Special Needs Planning

Florida Estate Planning Lawyer: Provide for Family Members with Special Needs

Is there someone in your family, an heir or family member, who has or may have special needs? Does someone in your family currently receive, or potentially in the future will be receiving, government benefits for their medical or other needs? The Walser Law Firm has experience in planning for families with special needs individuals, and an experienced lawyer at our firm can help you understand how to provide for such disabilities of family members or loved ones in your estate planning so that your generosity actually benefits your loved one, without impairing his or her ability to receive other forms of support.
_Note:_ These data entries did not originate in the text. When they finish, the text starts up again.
(* ===== verification/HttpFeed.v ===== *)
(** * Feeding the HTTP parser piece by piece: headers, and the streams

    The two states whose case runs over many bytes of a header, a byte at a time
    and in one call; then a call against the calls with its bytes one by one
    ([execute_agrees]), and a stream in pieces against its bytes
    ([feed_agrees]). *)

From S2P Require Import Prelude.
From S2P Require Import Words.
From S2P Require Import HttpChars.
From S2P Require Import HttpUrl.
From S2P Require Import HttpState.
From S2P Require Import HttpExec.
From S2P Require Import HttpWp.
From S2P Require Import HttpSafe.
From S2P Require Import HttpRun.
From S2P Require Import HttpStream.
From S2P Require Import HttpCut.

Section Headers.
Context {U : Type} (o : observer U) (Ho : stream_observer o).
#[local] Abbreviation st := (observe o).
#[local] Abbreviation goes := (goes o).
#[local] Abbreviation runs_over := (runs_over o).
#[local] Abbreviation deliver := (deliver o).

(** ** Header fields *)

Lemma field_step_like s n x b c :
  header_field_step (set_pstate s (set_nread n x)) b c =
  option_map (fun y => set_pstate s (set_nread n y)) (header_field_step x b c).
Proof.
  destruct x as [ty fl ps hs ix nr cl ma mi sc me er up]. unfold header_field_step. norm.
  destruct hs; try reflexivity; cbv zeta beta;
    try (destruct (match_const _ _ _ _ _ _); reflexivity); by destruct (b =? #" ").
Qed.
If you have a disabled dependent like a child with special needs or a family member in a nursing home, you, of course, want to provide for that person. But if you are thinking of leaving the person a lump sum, you should reconsider. Your generous gift could render your loved one ineligible for government benefits he or she would otherwise be entitled to, like SSI or Medicaid.

Generally speaking, a Special Needs Trust (also known as a Supplemental Needs Trust) is a better option. A Special Needs Trust is designed so that the trustee can provide life-enhancing services the government does not ordinarily cover. These services may include special wheelchairs or other equipment, therapies, medical second opinions, travel expenses, extra personal nursing care, extra services or expenses required to maintain his or her standard of living, etc.

The assets in the trust are not available to the beneficiary for the asking, but are totally discretionary. Therefore, the assets are excluded by the government when it evaluates your loved one’s eligibility for benefits.

A special needs trust is a trust designed for beneficiaries who are disabled, either physically or mentally. It is written so the beneficiary can enjoy the use of property that is held in the trust for his or her benefit, while at the same time allowing the beneficiary to receive essential needs-based government benefits. In addition to the public benefits preservation reasons for such a trust there will be administrative advantages of using a trust to hold and manage property intended for the benefit of the beneficiary if the beneficiary lacks the legal capacity to handle his or her own financial affairs.

Special needs trusts can provide benefits to, and protect the assets of, the physically disabled or with mental illness. Special Needs Trusts are frequently used to receive an inheritance or personal injury settlement proceeds on behalf of a disabled person or are funded from the proceeds of compensation for criminal injuries, litigation or insurance settlements.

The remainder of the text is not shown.